# REQUIRED ACTION
For each line below with the word "jvalue", write out a copy.

# LISTED ENTRIES
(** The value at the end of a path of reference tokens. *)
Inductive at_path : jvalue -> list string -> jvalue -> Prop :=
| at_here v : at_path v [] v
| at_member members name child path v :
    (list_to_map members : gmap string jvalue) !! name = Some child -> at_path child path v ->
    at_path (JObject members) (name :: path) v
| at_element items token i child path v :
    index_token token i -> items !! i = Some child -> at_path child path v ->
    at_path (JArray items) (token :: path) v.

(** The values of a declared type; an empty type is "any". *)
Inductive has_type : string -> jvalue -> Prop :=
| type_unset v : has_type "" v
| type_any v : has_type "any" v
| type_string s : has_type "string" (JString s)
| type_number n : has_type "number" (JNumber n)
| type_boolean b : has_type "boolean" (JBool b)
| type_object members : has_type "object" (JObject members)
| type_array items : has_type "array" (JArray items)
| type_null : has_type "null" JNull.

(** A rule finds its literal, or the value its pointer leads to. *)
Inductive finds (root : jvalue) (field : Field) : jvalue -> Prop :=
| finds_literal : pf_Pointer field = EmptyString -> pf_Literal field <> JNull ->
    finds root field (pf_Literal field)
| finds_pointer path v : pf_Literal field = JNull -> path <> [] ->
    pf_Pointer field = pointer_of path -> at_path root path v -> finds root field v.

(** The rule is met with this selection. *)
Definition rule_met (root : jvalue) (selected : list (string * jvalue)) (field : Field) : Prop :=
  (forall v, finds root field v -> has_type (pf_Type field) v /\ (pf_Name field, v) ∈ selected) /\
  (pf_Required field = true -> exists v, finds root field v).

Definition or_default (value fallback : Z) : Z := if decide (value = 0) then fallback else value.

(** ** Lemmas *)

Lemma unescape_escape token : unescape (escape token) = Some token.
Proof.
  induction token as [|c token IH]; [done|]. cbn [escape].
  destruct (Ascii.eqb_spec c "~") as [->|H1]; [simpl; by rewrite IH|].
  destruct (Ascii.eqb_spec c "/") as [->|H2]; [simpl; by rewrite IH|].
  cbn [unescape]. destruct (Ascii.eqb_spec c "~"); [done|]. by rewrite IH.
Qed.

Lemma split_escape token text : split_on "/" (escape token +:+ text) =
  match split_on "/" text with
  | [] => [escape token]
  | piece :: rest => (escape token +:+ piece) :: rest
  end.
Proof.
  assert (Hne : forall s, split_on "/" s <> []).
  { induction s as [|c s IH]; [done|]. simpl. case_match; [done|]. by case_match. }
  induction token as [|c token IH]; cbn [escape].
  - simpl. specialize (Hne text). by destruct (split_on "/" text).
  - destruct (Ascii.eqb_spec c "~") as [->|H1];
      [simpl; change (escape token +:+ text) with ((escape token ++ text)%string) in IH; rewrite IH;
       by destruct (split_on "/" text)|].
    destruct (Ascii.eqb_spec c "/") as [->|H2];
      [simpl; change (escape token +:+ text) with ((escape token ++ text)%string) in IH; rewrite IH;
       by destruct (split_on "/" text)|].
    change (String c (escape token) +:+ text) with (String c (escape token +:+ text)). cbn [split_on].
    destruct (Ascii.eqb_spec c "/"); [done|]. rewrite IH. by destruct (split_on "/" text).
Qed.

# WRITTEN ANSWER
Inductive at_path : jvalue -> list string -> jvalue -> Prop :=
    (list_to_map members : gmap string jvalue) !! name = Some child -> at_path child path v ->
Inductive has_type : string -> jvalue -> Prop :=
Inductive finds (root : jvalue) (field : Field) : jvalue -> Prop :=
Definition rule_met (root : jvalue) (selected : list (string * jvalue)) (field : Field) : Prop :=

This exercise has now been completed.